Low-income groups will see a clear improvement in their purchasing power in the coming year, thanks to the increase in the minimum wage and associated welfare benefits and a higher rental allowance, labor tax credit, and child-related budget. “These policy measures will also reduce the number of people and children living in poverty in 2024,” the CPB said. Higher-income households will see their purchasing power decline somewhat, on average, because they benefit less from these policies.
The CPB anticipates wage increases will outpace inflation for the next two years. It predicted collectively bargained pay to grow by 6.0 percent in 2024, while per-hour wages in the private sector should grow by 6.3 percent. In 2025, those figures will be 3.9 percent and 4.2 percent, respectively.

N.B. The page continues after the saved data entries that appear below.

(** * Polynomial regression: the numerical core of the function finder

    A shallow embedding of [solveLinearSystem], [calculatePolynomialRegression],
    [evaluatePolynomial] and [findBestFitPolynomial] (regressionService), of
    the fitting branch of [handleTrain] (App.tsx) and of the formula display
    [PrettyFormula].

    Numbers.  The code is embedded twice.  In the first embedding a
    JavaScript [number] is an exact rational [Qc]: the arithmetic is the
    ideal one, without rounding, overflow or NaN, and the two infinities
    that the degree sweep uses as scores are constructors of their own
    ([score]).  It carries the statements about the control flow: which
    turn throws, which objects are written, which degree the sweep keeps
    once a perfect fit is reached, what the formula display shows.  In
    the second embedding, the module [Double], a [number] is what the
    program computes with, an IEEE 754 binary64 value (a primitive
    [float]).  It carries the statements about the values computed and
    the runs in which rounding, overflow or NaN decide the outcome.
    [Math.log] and, on doubles, [Math.pow] are parameters. *)

From Stdlib Require Import Floats QArith Qcanon Qcabs Qround ZArith String Ascii
  DecimalString Lia.
From stdpp Require Import base option list numbers sorting.

(** A decimal literal denotes the nearest double, as in JavaScript. *)
#[local] Set Warnings "-inexact-float".

Local Open Scope Qc_scope.

(** ** Thrown errors

    The code throws plain [Error] objects; an error is its message.  The
    three messages of the regression service carry the names the
    specification gives to the error kinds. *)

Definition SingularMatrixError : string :=
  "Matrix is singular. Cannot solve. Try a lower polynomial degree or different data.".
Definition InsufficientDataError : string :=
  "Not enough data points to find a best-fit polynomial (requires at least 2).".
Definition NoModelFoundError : string :=
  "Could not determine a best-fit model for the given data.".

Inductive result (A : Type) : Type :=
  | Ok (a : A)
  | Err (message : string).
Arguments Ok {A} a.
Arguments Err {A} message.

Definition bind {A B} (r : result A) (k : A → result B) : result B :=
  match r with
  | Ok a => k a
  | Err e => Err e
  end.

Notation "x <- r ;; k" := (bind r (fun x => k))
  (at level 100, r at next level, right associativity).

(** [for (const i of ks) { st = body(st, i) }] where the body may throw. *)
Fixpoint forM {S : Type} (body : S → nat → result S) (ks : list nat) (st : S)
  : result S :=
  match ks with
  | [] => Ok st
  | i :: rest => st' <- body st i ;; forM body rest st'
  end.

(** [for (let k = lo; k < hi; k++)] visits [range lo hi]. *)
Definition range (lo hi : nat) : list nat := seq lo (hi - lo).

(** ** Matrices as arrays of rows *)

Abbreviation matrix := (list (list Qc)).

The CPB expects inflation based on the consumer price index to reach 2.9 percent this year and 2.8 percent the following year. Unemployment could still rise to 3.7 percent this year and 3.9 percent in 2025, outpacing the slight growth of the labor force. Additionally, roughly 4.7 percent of the population will still be in poverty in 2024, a slight improvement, but that will grow to 4.9 percent a year later.
The analysis from the CPB accounted for GDP growth of 1.1 percent this year and 1.6 percent next year. At the same time, government spending was also likely to rise by 3.2 percent in 2024 and 0.9 percent in 2025.
The government’s gross debt will likely reach 46.8 percent of GDP this year and will rise higher to 48.1 percent if policies are left unchanged by the end of 2025. Government spending would rise from 43.5 percent in 2023 to 44.4 percent in 2024 and on to 44.6 percent the next year.
“With a view of the future, it is important that the government puts its finances on a sounder footing,” Hasekamp said. If nothing changes, the government deficit will rise significantly and top the 3 percent limit set by the European Union in the coming years. The CPB forecast a deficit of 3.3 percent of GDP in 2028 and 4.6 percent of GDP in 2032. Government expenditure is rising faster than taxes, and a course correction remains necessary.
The state of the treasury means the country’s politicians will have to make tough choices about how to deal with several serious social issues, the CPB said. This means possibly having to choose between stimulating the construction of more homes, contributing to the energy transition, spending more on health care, or investing in education.
“Not everything is possible, and certainly not at the same time,” the CPB stated.